Reproduce the data, keeping every word exactly as it is.

[Opening RECORDS SHOWN section]

(** X7. With non-empty pools the loan generator returns exactly
    [num_loans] rows; every row has a principal between 10000 and 500000
    inside the range of its borrower's tier, a disbursement date in the
    window from START_DATE to END_DATE, a maturity date 30 days times a term
    of 12, 24, 36, 48 or 60 after it, a borrower of the borrower pool and an
    approver of the employee pool. *)
Theorem loans_table_rows :
  forall (rng : Type) (RS : RandomSource rng) (now : Z)
         (borrowers_df : list Borrower.row) (employee_ids : list Z)
         (num_loans : nat) (w : world rng),
    borrowers_df <> [] -> employee_ids <> [] ->
    wp (generate_business_loans now borrowers_df employee_ids num_loans)
       (fun loans =>
          length loans = num_loans /\
          Forall (fun loan =>
                    (10000 <= Loan.loan_amount loan <= 500000)%Z /\
                    (START_DATE <= Loan.disbursement_date loan <= END_DATE)%Z /\
                    (exists term, In term [12; 24; 36; 48; 60]%Z /\
                       Loan.maturity_date loan
                       = (Loan.disbursement_date loan + term * 30)%Z) /\
                    (exists b, In b borrowers_df /\
                       Loan.borrower_id loan = Borrower.borrower_id b /\
                       (fst (loan_amount_range (Borrower.credit_score b))
                        <= Loan.loan_amount loan
                        <= snd (loan_amount_range (Borrower.credit_score b)))%Z) /\
                    In (Loan.approved_by_employee_id loan) employee_ids) loans) w.
Proof.
  intros rng RS now borrowers_df employee_ids num_loans w Hb He.
  unfold generate_business_loans. eapply wp_mono.
  - apply (wp_generate_business_loans_loop_rows now num_loans Hb He).
  - intros res (new & Eres & Hlen & Hall). simpl in Eres. subst new.
    split; [exact Hlen|].
    eapply Forall_impl; [|exact Hall].
    intros loan ((Hamt & Hdate & Hterm & _) & Hbor & Happ & _).
    unfold MIN_LOAN_AMOUNT, MAX_LOAN_AMOUNT in Hamt.
    repeat split; try assumption; lia.
Qed.
(** * ETL pipeline (people -> SQLite): shallow embedding and properties

    The embedding follows the Python sources file by file:
    - [Py]                : the built-in operations the pipeline calls
                            ([str.strip], [str.lower], [str.capitalize],
                            [str.title], [str.isalnum], [int], [strftime],
                            [isoformat]);
    - [Sqlite]            : the store: a [sqlite3] connection with its
                            transaction, the tables, and the SQL statements
                            the sources execute;
    - [IncrementalAudit]  : scr/etl_incremental_audit.py;
    - [Batch]             : scr/etl_batch.py;
    - [Relational]        : scr/etl_relational.py;
    - [Refactor]          : scr/etl_refactor.py and scr/etl_from_csv.py
                            (the same loader text in both files, and
                            their two [transform] functions).
    The vocabulary of the properties comes next, then the properties:
    the transformers, the connection, the tables, the insert loop, the
    loaders, idempotence, exit paths, run identifiers, the fresh store,
    the migration, the reachable states and the counters of a load;
    then more on the transformers (composition, agreement between the
    files, letter case, white space, idempotence), the city resolver, how
    a load ends, loaders against a table of the other generation, the
    city dimension, a folder of files, and the loaders of the first two
    generations.

    Scope of the model. Text is modelled on the ASCII range: a character
    outside it takes part as an uncased character that is neither a digit
    nor white space. An age is an integer without bound, as in Python; the
    ages loaded are taken to fit SQLite's 64-bit INTEGER. Console output
    and the CSV files are outside the model: the rows read and the clock
    readings are arguments. The connection behaves as the [sqlite3] module
    does since Python 3.6 with its default isolation level. *)

From Stdlib Require Import ZArith String Ascii List DecimalString DecimalZ
  Permutation.
From stdpp Require Import base decidable option list gmap strings.
(** * Configuration bootstrap of the device-management server

    A shallow embedding of [src/server/config.ts]: the [Config] class with its
    static singleton, the three initialisation strategies, the bounded retry
    loop against the Config Service, and the properties the specification
    states about them. *)

From Stdlib Require Import ZArith Ascii Bool Lia.
From stdpp Require Import base option list strings gmap.

Local Open Scope Z_scope.

(** ** JavaScript values the module handles *)

Module Js.

(** A value of TypeScript type [string] as the module meets it: the compiler
    runs without strict null checks, so a property or an environment variable
    that is missing reads as [undefined], here [None]. *)
Definition jsstr : Type := option string.

(** [ToBoolean]: [undefined] and the empty string are falsy. *)
Definition truthy (v : jsstr) : bool :=
  match v with
  | None => false
  | Some EmptyString => false
  | Some _ => true
  end.

(** [!v] *)
Definition not (v : jsstr) : bool := negb (truthy v).

(** [a || b] *)
Definition or (a b : jsstr) : jsstr := if truthy a then a else b.

(** [ToString], as applied by [RegExp.prototype.test] to its argument. *)
Definition ToString (v : jsstr) : string :=
  match v with
  | None => "undefined"
  | Some s => s
  end.

(** An [Error] object: what [throw] raises and what a rejected request
    carries. [new Error(m)] has the name ["Error"]. *)
Record Error : Type := mkError { name : string; message : string }.

Definition new_Error (m : string) : Error := {| name := "Error"; message := m |}.

(** The [TypeError] the engine throws when property [p] is read of
    [undefined]. The message is the engine's own, given here as V8 words it;
    what is proved below of this error rests on its name. *)
Definition TypeError_undefined (p : string) : Error :=
  {| name := "TypeError";
     message := "Cannot read properties of undefined (reading '" +:+ p +:+ "')" |}.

[Closing RECORDS SHOWN section]

RESULT OF THIS TASK →
(** X7. With non-empty pools the loan generator returns exactly
    [num_loans] rows; every row has a principal between 10000 and 500000
    inside the range of its borrower's tier, a disbursement date in the
    window from START_DATE to END_DATE, a maturity date 30 days times a term
    of 12, 24, 36, 48 or 60 after it, a borrower of the borrower pool and an
    approver of the employee pool. *)
Theorem loans_table_rows :
  forall (rng : Type) (RS : RandomSource rng) (now : Z)
         (borrowers_df : list Borrower.row) (employee_ids : list Z)
         (num_loans : nat) (w : world rng),
    borrowers_df <> [] -> employee_ids <> [] ->
    wp (generate_business_loans now borrowers_df employee_ids num_loans)
       (fun loans =>
          length loans = num_loans /\
          Forall (fun loan =>
                    (10000 <= Loan.loan_amount loan <= 500000)%Z /\
                    (START_DATE <= Loan.disbursement_date loan <= END_DATE)%Z /\
                    (exists term, In term [12; 24; 36; 48; 60]%Z /\
                       Loan.maturity_date loan
                       = (Loan.disbursement_date loan + term * 30)%Z) /\
                    (exists b, In b borrowers_df /\
                       Loan.borrower_id loan = Borrower.borrower_id b /\
                       (fst (loan_amount_range (Borrower.credit_score b))
                        <= Loan.loan_amount loan
                        <= snd (loan_amount_range (Borrower.credit_score b)))%Z) /\
                    In (Loan.approved_by_employee_id loan) employee_ids) loans) w.
Proof.
  intros rng RS now borrowers_df employee_ids num_loans w Hb He.
  unfold generate_business_loans. eapply wp_mono.
  - apply (wp_generate_business_loans_loop_rows now num_loans Hb He).
  - intros res (new & Eres & Hlen & Hall). simpl in Eres. subst new.
    split; [exact Hlen|].
    eapply Forall_impl; [|exact Hall].
    intros loan ((Hamt & Hdate & Hterm & _) & Hbor & Happ & _).
    unfold MIN_LOAN_AMOUNT, MAX_LOAN_AMOUNT in Hamt.
    repeat split; try assumption; lia.
Qed.
(** * ETL pipeline (people -> SQLite): shallow embedding and properties

    The embedding follows the Python sources file by file:
    - [Py]                : the built-in operations the pipeline calls
                            ([str.strip], [str.lower], [str.capitalize],
                            [str.title], [str.isalnum], [int], [strftime],
                            [isoformat]);
    - [Sqlite]            : the store: a [sqlite3] connection with its
                            transaction, the tables, and the SQL statements
                            the sources execute;
    - [IncrementalAudit]  : scr/etl_incremental_audit.py;
    - [Batch]             : scr/etl_batch.py;
    - [Relational]        : scr/etl_relational.py;
    - [Refactor]          : scr/etl_refactor.py and scr/etl_from_csv.py
                            (the same loader text in both files, and
                            their two [transform] functions).
    The vocabulary of the properties comes next, then the properties:
    the transformers, the connection, the tables, the insert loop, the
    loaders, idempotence, exit paths, run identifiers, the fresh store,
    the migration, the reachable states and the counters of a load;
    then more on the transformers (composition, agreement between the
    files, letter case, white space, idempotence), the city resolver, how
    a load ends, loaders against a table of the other generation, the
    city dimension, a folder of files, and the loaders of the first two
    generations.

    Scope of the model. Text is modelled on the ASCII range: a character
    outside it takes part as an uncased character that is neither a digit
    nor white space. An age is an integer without bound, as in Python; the
    ages loaded are taken to fit SQLite's 64-bit INTEGER. Console output
    and the CSV files are outside the model: the rows read and the clock
    readings are arguments. The connection behaves as the [sqlite3] module
    does since Python 3.6 with its default isolation level. *)

From Stdlib Require Import ZArith String Ascii List DecimalString DecimalZ
  Permutation.
From stdpp Require Import base decidable option list gmap strings.
(** * Configuration bootstrap of the device-management server

    A shallow embedding of [src/server/config.ts]: the [Config] class with its
    static singleton, the three initialisation strategies, the bounded retry
    loop against the Config Service, and the properties the specification
    states about them. *)

From Stdlib Require Import ZArith Ascii Bool Lia.
From stdpp Require Import base option list strings gmap.

Local Open Scope Z_scope.

(** ** JavaScript values the module handles *)

Module Js.

(** A value of TypeScript type [string] as the module meets it: the compiler
    runs without strict null checks, so a property or an environment variable
    that is missing reads as [undefined], here [None]. *)
Definition jsstr : Type := option string.

(** [ToBoolean]: [undefined] and the empty string are falsy. *)
Definition truthy (v : jsstr) : bool :=
  match v with
  | None => false
  | Some EmptyString => false
  | Some _ => true
  end.

(** [!v] *)
Definition not (v : jsstr) : bool := negb (truthy v).

(** [a || b] *)
Definition or (a b : jsstr) : jsstr := if truthy a then a else b.

(** [ToString], as applied by [RegExp.prototype.test] to its argument. *)
Definition ToString (v : jsstr) : string :=
  match v with
  | None => "undefined"
  | Some s => s
  end.

(** An [Error] object: what [throw] raises and what a rejected request
    carries. [new Error(m)] has the name ["Error"]. *)
Record Error : Type := mkError { name : string; message : string }.

Definition new_Error (m : string) : Error := {| name := "Error"; message := m |}.

(** The [TypeError] the engine throws when property [p] is read of
    [undefined]. The message is the engine's own, given here as V8 words it;
    what is proved below of this error rests on its name. *)
Definition TypeError_undefined (p : string) : Error :=
  {| name := "TypeError";
     message := "Cannot read properties of undefined (reading '" +:+ p +:+ "')" |}.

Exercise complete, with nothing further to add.